Directions for this task: Please return only the lines from the one holding "intros r Hr" through the one holding "cbn [unwind_loop]. destruct", exactly as they appear in the records below, both ends included.

Records for this exercise:
== Segment start ==
(* ===== verification/FramePointer.v ===== *)
(** * Frame-pointer unwinding ([src/unwind/frame_pointer.cpp]) *)

From S2P Require Import Prelude Machine SimKernel Ptrace Process DebuggerState Debugger Breakpoints ByteReader TraceeReads.

(* src/unwind/frame_pointer.hpp:11-16 UnwindStopReason *)
Inductive UnwindStopReason := EndOfChain | FrameLimit | InvalidFramePointer | MemoryReadError.
(* src/unwind/frame_pointer.hpp:18-21 StackFrame *)
Record StackFrame := mkStackFrame { sf_instruction_pointer : Z; sf_frame_pointer : Z }.
(* src/unwind/frame_pointer.hpp:23-26 Backtrace *)
Record Backtrace := mkBacktrace { bt_frames : list StackFrame; bt_stop_reason : UnwindStopReason }.

#[export] Instance UnwindStopReason_eq_dec : EqDecision UnwindStopReason.
Proof. solve_decision. Defined.

(** Eight bytes from [offset] on, the lowest first; an index past the end is undefined. *)
(* src/unwind/frame_pointer.cpp:15-20 read_u64 *)
Fixpoint read_u64_loop (n : nat) (bytes : list byte) (offset shift value : Z) : res Z :=
  match n with
  | O => Ok value
  | S n =>
    byte ← byte_at bytes offset;
    read_u64_loop n bytes (offset + 1) (shift + 8) (Z.lor value (u64 (Z.shiftl byte shift)))
  end.
(* src/unwind/frame_pointer.cpp:14-21 read_u64 *)
Definition read_u64 (bytes : list byte) (offset : Z) : res Z := read_u64_loop 8 bytes offset 0 0.

(* src/unwind/frame_pointer.cpp:88-100 unwind_stop_reason_name *)
Definition unwind_stop_reason_name (reason : UnwindStopReason) : string :=
  match reason with
  | EndOfChain => "end of frame chain"
  | FrameLimit => "frame limit reached"
  | InvalidFramePointer => "invalid frame pointer"
  | MemoryReadError => "frame memory is unreadable"
  end.

Section FramePointer.
Context `{K : Kernel}.

(** [try { ... } catch (const lowlevel::PtraceError&)]: [None] when it is caught. *)
Definition catch_ptrace {A} (m : M dst A) : M dst (option A) :=
  mcatch (a ← m; mret (Some a)) (fun e => if is_ptrace_error e then mret None else lift (Throw e)).

(** Every turn appends a frame or returns, so there are at most [max_frames] turns. *)
(* src/unwind/frame_pointer.cpp:44-85 unwind_frame_pointers *)
Fixpoint unwind_loop (fuel : nat) (max_frames max_frame_span frame_pointer : Z) (frames : list StackFrame)
    : M dst Backtrace :=
  if negb (frame_pointer =? 0) then
    match fuel with
    | O => mout_of_fuel
    | S fuel =>
      if negb (frame_pointer mod 8 =? 0) then mret (mkBacktrace frames InvalidFramePointer)
      else
        frame_data ← catch_ptrace (read_memory frame_pointer 16);
        match frame_data with
        | None => mret (mkBacktrace frames MemoryReadError)
        | Some frame_data =>
          next_frame_pointer ← lift (read_u64 frame_data 0);
          return_address ← lift (read_u64 frame_data 8);
          if return_address =? 0 then mret (mkBacktrace frames EndOfChain)
          else if next_frame_pointer =? 0 then
            mret (mkBacktrace (frames ++ [mkStackFrame return_address 0]) EndOfChain)
          else if (next_frame_pointer <=? frame_pointer) ||
                  (max_frame_span <? u64 (next_frame_pointer - frame_pointer)) then
            mret (mkBacktrace frames InvalidFramePointer)
          else
            let frames := frames ++ [mkStackFrame return_address next_frame_pointer] in
            if max_frames <=? size_of frames then mret (mkBacktrace frames FrameLimit)
            else unwind_loop fuel max_frames max_frame_span next_frame_pointer frames
        end
    end
  else mret (mkBacktrace frames EndOfChain).

(* src/unwind/frame_pointer.cpp:25-86 unwind_frame_pointers *)
Definition unwind_frame_pointers (max_frames max_frame_span : Z) : M dst Backtrace :=
  _ ← mthrow_if (max_frames =? 0) InvalidArgument "frame-pointer unwind requires a non-zero frame limit";
  _ ← mthrow_if (max_frame_span =? 0) InvalidArgument "frame-pointer unwind requires a non-zero frame span";
  regs ← registers;
  let frames := [mkStackFrame (rip regs) (rbp regs)] in
  if max_frames =? 1 then mret (mkBacktrace frames FrameLimit)
  else unwind_loop (Z.to_nat max_frames) max_frames max_frame_span (rbp regs) frames.
End FramePointer.

(** ** The words of a frame record *)

Lemma read_u64_loop_spec n bytes offset shift value :
  0 <= offset -> offset + Z.of_nat n <= size_of bytes -> 0 <= shift -> shift + 8 * Z.of_nat n <= 64 ->
  0 <= value < 2 ^ shift ->
  read_u64_loop n bytes offset shift value =
    Ok (value + 2 ^ shift * le_combine (take n (drop (Z.to_nat offset) bytes))).
Proof.
  revert offset shift value. induction n as [|n IH]; intros offset shift value Ho Hn Hs Hw Hv; cbn [read_u64_loop take].
  { f_equal. destruct (drop _ _); simpl; lia. }
  unfold byte_at. destruct (bytes !! Z.to_nat offset) as [b|] eqn:E.
  2: { apply lookup_ge_None in E. unfold size_of in Hn. lia. }
  cbn [mbind res_bind]. pose proof (byte_val_range b) as Hb.
  assert (H256 : 2 ^ (shift + 8) = 256 * 2 ^ shift) by (rewrite Z.pow_add_r by lia; lia).
  assert (Hle : 2 ^ (shift + 8) <= 2 ^ 64) by (apply Z.pow_le_mono_r; lia).
  rewrite u64_shiftl, lor_low_high by nia. rewrite IH by nia.
  replace (Z.to_nat (offset + 1)) with (S (Z.to_nat offset)) by lia.
  rewrite (drop_S _ b _ E). cbn [take le_combine]. rewrite H256. f_equal. ring.
Qed.

Lemma read_u64_halves l : size_of l = 16 ->
  read_u64 l 0 = Ok (le_combine (take 8 l)) /\ read_u64 l 8 = Ok (le_combine (drop 8 l)).
Proof.
  intros Hl. unfold read_u64. rewrite !read_u64_loop_spec by lia. change (2 ^ 0) with 1.
  rewrite !Z.add_0_l, !Z.mul_1_l. split; [done|]. rewrite take_ge; [done|].
  rewrite length_drop. unfold size_of in Hl. change (Z.to_nat 8) with 8%nat. lia.
Qed.

Lemma le_combine_u64 l : (length l <= 8)%nat -> in_u64 (le_combine l).
Proof.
  intros Hl. pose proof (le_combine_bound l) as Hb. unfold in_u64, u64_max.
  assert (256 ^ Z.of_nat (length l) <= 256 ^ 8) by (apply Z.pow_le_mono_r; lia). lia.
Qed.

Section Spec.
Context `{K : Kernel} `{L : !KernelLaws K}.

(** The record at [fp]: the saved frame pointer, and above it the return address. *)
Definition frame_record (s : dst) (fp next ret : Z) : Prop :=
  exists l, read_memory fp 16 s = (Ok l, s) /\ next = le_combine (take 8 l) /\ ret = le_combine (drop 8 l).

(** [g] is the caller's frame that the record of [f] describes. *)
Definition linked (s : dst) (span : Z) (f g : StackFrame) : Prop :=
  sf_frame_pointer f <> 0 /\ sf_frame_pointer f mod 8 = 0 /\
  frame_record s (sf_frame_pointer f) (sf_frame_pointer g) (sf_instruction_pointer g) /\
  sf_instruction_pointer g <> 0 /\
  (sf_frame_pointer g = 0 \/ 0 < sf_frame_pointer g - sf_frame_pointer f <= span).

(** Why the walk stopped at a frame with the frame pointer [fp]. *)
Definition stopped_at (s : dst) (span fp : Z) (reason : UnwindStopReason) : Prop :=
  match reason with
  | FrameLimit => True
  | EndOfChain => fp = 0 \/ exists next, frame_record s fp next 0
  | InvalidFramePointer => fp <> 0 /\ (fp mod 8 <> 0 \/
      exists next ret, frame_record s fp next ret /\ next <> 0 /\ (next <= fp \/ span < next - fp))
  | MemoryReadError => exists e, read_memory fp 16 s = (Throw e, s)
  end.

(** The frames of a finished walk: each is linked to the next, there are at most [limit],
    and exactly that many when the limit is why it stopped. *)
Definition walk (s : dst) (span limit : Z) (bt : Backtrace) : Prop :=
  Sorted (linked s span) (bt_frames bt) /\ size_of (bt_frames bt) <= limit /\
  (bt_stop_reason bt = FrameLimit -> size_of (bt_frames bt) = limit) /\
  exists f, last (bt_frames bt) = Some f /\ stopped_at s span (sf_frame_pointer f) (bt_stop_reason bt).

Lemma catch_ptrace_run {A} (m : M dst A) s r : m s = (r, s) ->
  catch_ptrace m s = (match r with
                      | Ok a => Ok (Some a)
                      | Throw e => if is_ptrace_error e then Ok None else Throw e
                      | Undef w => Undef w
                      | OutOfFuel => OutOfFuel
                      end, s).
Proof.
  intros Hm. unfold catch_ptrace, mcatch, mbind, M_bind. rewrite Hm. destruct r as [a|e|w|]; try done.
  by destruct (is_ptrace_error e).
Qed.

Lemma walk_stops s span max l f r :
  Sorted (linked s span) (l ++ [f]) -> size_of (l ++ [f]) <= max -> stopped_at s span (sf_frame_pointer f) r ->
  (r = FrameLimit -> size_of (l ++ [f]) = max) -> walk s span max (mkBacktrace (l ++ [f]) r).
Proof. intros Hs Hl Hr Hf. do 3 (split; [done|]). exists f. split; [apply last_snoc|done]. Qed.

(** [frame_record] is what the loop reads. *)
Lemma read_record s tid fp : tracee s tid ->
  (exists e, read_memory fp 16 s = (Throw e, s) /\ is_ptrace_error e = true) \/
  (exists l, read_memory fp 16 s = (Ok l, s) /\ frame_record s fp (le_combine (take 8 l)) (le_combine (drop 8 l)) /\
     read_u64 l 0 = Ok (le_combine (take 8 l)) /\ read_u64 l 8 = Ok (le_combine (drop 8 l)) /\
     in_u64 (le_combine (take 8 l))).
Proof.
  intros Ht. destruct (read_memory_same s tid fp 16 Ht) as (r & Hr & Hres); [lia|].
  destruct r as [l|e|w|]; cbn [read_result] in Hres; [right|left; by exists e|done..].
  exists l. split; [done|]. split; [by exists l|]. destruct (read_u64_halves l Hres) as [E1 E2].
  split; [done|]. split; [done|]. apply le_combine_u64. rewrite length_take. lia.
Qed.

Lemma unwind_loop_walk s tid fuel max span frames f :
  tracee s tid -> in_u64 (sf_frame_pointer f) ->
  Sorted (linked s span) (frames ++ [f]) -> size_of (frames ++ [f]) < max ->
  max - size_of (frames ++ [f]) <= Z.of_nat fuel ->
  exists bt rest, unwind_loop fuel max span (sf_frame_pointer f) (frames ++ [f]) s = (Ok bt, s) /\
    bt_frames bt = frames ++ f :: rest /\ walk s span max bt.
Proof.
  intros Ht. revert frames f. induction fuel as [|fuel IH]; intros frames f Hf Hs Hlt Hfuel; [lia|].
  assert (Hend : forall r, stopped_at s span (sf_frame_pointer f) r -> r <> FrameLimit ->
    exists bt rest, (Ok (mkBacktrace (frames ++ [f]) r), s) = (Ok bt, s) /\ bt_frames bt = frames ++ f :: rest /\ walk s span max bt).
  { intros r Hr Hn. eexists _, []. split; [done|]. split; [done|]. apply walk_stops; done || lia. }
  cbn [unwind_loop]. destruct (Z.eqb_spec (sf_frame_pointer f) 0) as [E0|E0]; cbn [negb]; [apply Hend; [by left|done]|].
  destruct (Z.eqb_spec (sf_frame_pointer f mod 8) 0) as [E8|E8]; cbn [negb]; [|apply Hend; [split; [done|by left]|done]].
  unfold mbind at 1, M_bind at 1.
  destruct (read_record s tid (sf_frame_pointer f) Ht) as [(e & He & Hp)|(l & Hl & Hrec & E1 & E2 & Hn)].
  { rewrite (catch_ptrace_run _ _ _ He), Hp. apply Hend; [by exists e|done]. }
  rewrite (catch_ptrace_run _ _ _ Hl), E1, run_lift_Ok, E2, run_lift_Ok.
  clear E1 E2. revert Hrec Hn. generalize (le_combine (take 8 l)) (le_combine (drop 8 l)). intros next ret Hrec Hn.
  destruct (Z.eqb_spec ret 0) as [->|Eret]; [apply Hend; [right; by exists next|done]|].
  assert (Hlink : (next = 0 \/ 0 < next - sf_frame_pointer f <= span) -> Sorted (linked s span) ((frames ++ [f]) ++ [mkStackFrame ret next]))
    by (intros; apply sorted_snoc; [done|]; by repeat split).
  pose proof (size_snoc (frames ++ [f]) (mkStackFrame ret next)) as Hsize.
  destruct (Z.eqb_spec next 0) as [->|Enext].
  { eexists _, [_]. split; [done|]. split; [by rewrite <- app_assoc|].
    apply walk_stops; [by apply Hlink; left|lia|by left|done]. }
  destruct (Z.leb_spec next (sf_frame_pointer f)) as [Hle|Hgt]; cbn [orb].
  { apply Hend; [|done]. split; [done|]. right. exists next, ret. split; [done|]. split; [done|by left]. }
  rewrite u64_small by (unfold in_u64 in *; lia).
  destruct (Z.ltb_spec span (next - sf_frame_pointer f)) as [Hbig|Hspan].
  { apply Hend; [|done]. split; [done|]. right. exists next, ret. split; [done|]. split; [done|by right]. }
  destruct (Z.leb_spec max (size_of ((frames ++ [f]) ++ [mkStackFrame ret next]))) as [Hmax|Hmax].
  - eexists _, [_]. split; [done|]. split; [by rewrite <- app_assoc|]. apply walk_stops; [apply Hlink; lia|lia|done|lia].
  - destruct (IH (frames ++ [f]) (mkStackFrame ret next)) as (bt & rest & H1 & H2 & H3); [done|apply Hlink; lia|lia..|].
    exists bt, (mkStackFrame ret next :: rest). split; [exact H1|]. by rewrite H2, <- app_assoc.
Qed.

(** frame-pointer unwinding of a stopped tracee always ends, without touching it: it refuses a
    zero limit or span, and else returns the walk that starts at the registers. Every frame is
    what the record at the frame pointer of the frame below says, frame pointers are aligned and
    grow by at most the span, there are at most [max_frames] frames, and the reason says why the
    walk stopped. *)
Theorem unwind_frame_pointers_walk s tid max span :
  tracee s tid -> in_u64 (rbp (k_regs (st_world s) tid)) -> 0 <= max ->
  if (max =? 0) || (span =? 0)
  then exists msg, unwind_frame_pointers max span s = (Throw (Exn InvalidArgument msg), s)
  else exists bt rest, unwind_frame_pointers max span s = (Ok bt, s) /\
    bt_frames bt = mkStackFrame (rip (k_regs (st_world s) tid)) (rbp (k_regs (st_world s) tid)) :: rest /\
    walk s span max bt.
Proof.
  intros Ht Hfp Hmax. unfold unwind_frame_pointers. rewrite run_throw_if.
  destruct (Z.eqb_spec max 0) as [->|Hm]; cbn [orb]; [by eexists|]. rewrite run_throw_if.
  destruct (Z.eqb_spec span 0) as [->|Hsp]; [by eexists|].
  rewrite (run_Ok _ _ _ _ _ (registers_same s tid Ht)). set (regs := k_regs (st_world s) tid) in *.
  destruct (Z.eqb_spec max 1) as [->|Hm1].
  - eexists _, []. split; [done|]. split; [done|]. apply (walk_stops s span 1 []); [by repeat constructor|done..].
  - apply (unwind_loop_walk s tid (Z.to_nat max) max span [] (mkStackFrame (rip regs) (rbp regs)) Ht Hfp);
      [by apply Sorted_cons|simpl; unfold size_of; simpl; lia..].
Qed.
End Spec.

(** ** Two frame records on the concrete kernel *)

Definition demo_frames_dst : dst (K := SimKernel) :=
  mkSt (new_debugger demo_tracee demo_stop "/bin/tracee")
    (mkSim (sim_store (sim_store (sim_store (sim_store ∅ 0x1000 (le_split 8 0x1010)) 0x1008 (le_split 8 0x401111))
              0x1010 (le_split 8 0)) 0x1018 (le_split 8 0x402222))
       {[100 := Regs 0 0 0 0 0x1000 0 0 0 0 0 0 0 0 0 0 0 0x400000 0 0 0x0ff0 0 0 0 0 0 0 0]} ∅ [] 0 ["100"] ∅) 0.

Lemma demo_frames_tracee : tracee (L := SimKernelLaws) demo_frames_dst 100.
Proof. split; reflexivity || exact I. Qed.

Example demo_frames_unwind :
  fst (unwind_frame_pointers 64 0x1000000 demo_frames_dst) =
    Ok (mkBacktrace [mkStackFrame 0x400000 0x1000; mkStackFrame 0x401111 0x1010; mkStackFrame 0x402222 0] EndOfChain).
Proof. vm_compute. reflexivity. Qed.

Lemma unwind_frame_pointers_walk_witness :
  exists bt, walk (K := SimKernel) demo_frames_dst 0x1000000 64 bt.
Proof.
  assert (Hfp : in_u64 (rbp (k_regs (KernelLaws := SimKernelLaws) (st_world demo_frames_dst) 100)))
    by (vm_compute; split; discriminate).
  destruct (unwind_frame_pointers_walk (K := SimKernel) demo_frames_dst 100 64 0x1000000
    demo_frames_tracee Hfp ltac:(discriminate)) as (bt & rest & _ & _ & Hw).
  exists bt. exact Hw.
Defined.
== Segment end ==
Response for this exercise:
  { intros r Hr Hn. eexists _, []. split; [done|]. split; [done|]. apply walk_stops; done || lia. }
  cbn [unwind_loop]. destruct (Z.eqb_spec (sf_frame_pointer f) 0) as [E0|E0]; cbn [negb]; [apply Hend; [by left|done]|].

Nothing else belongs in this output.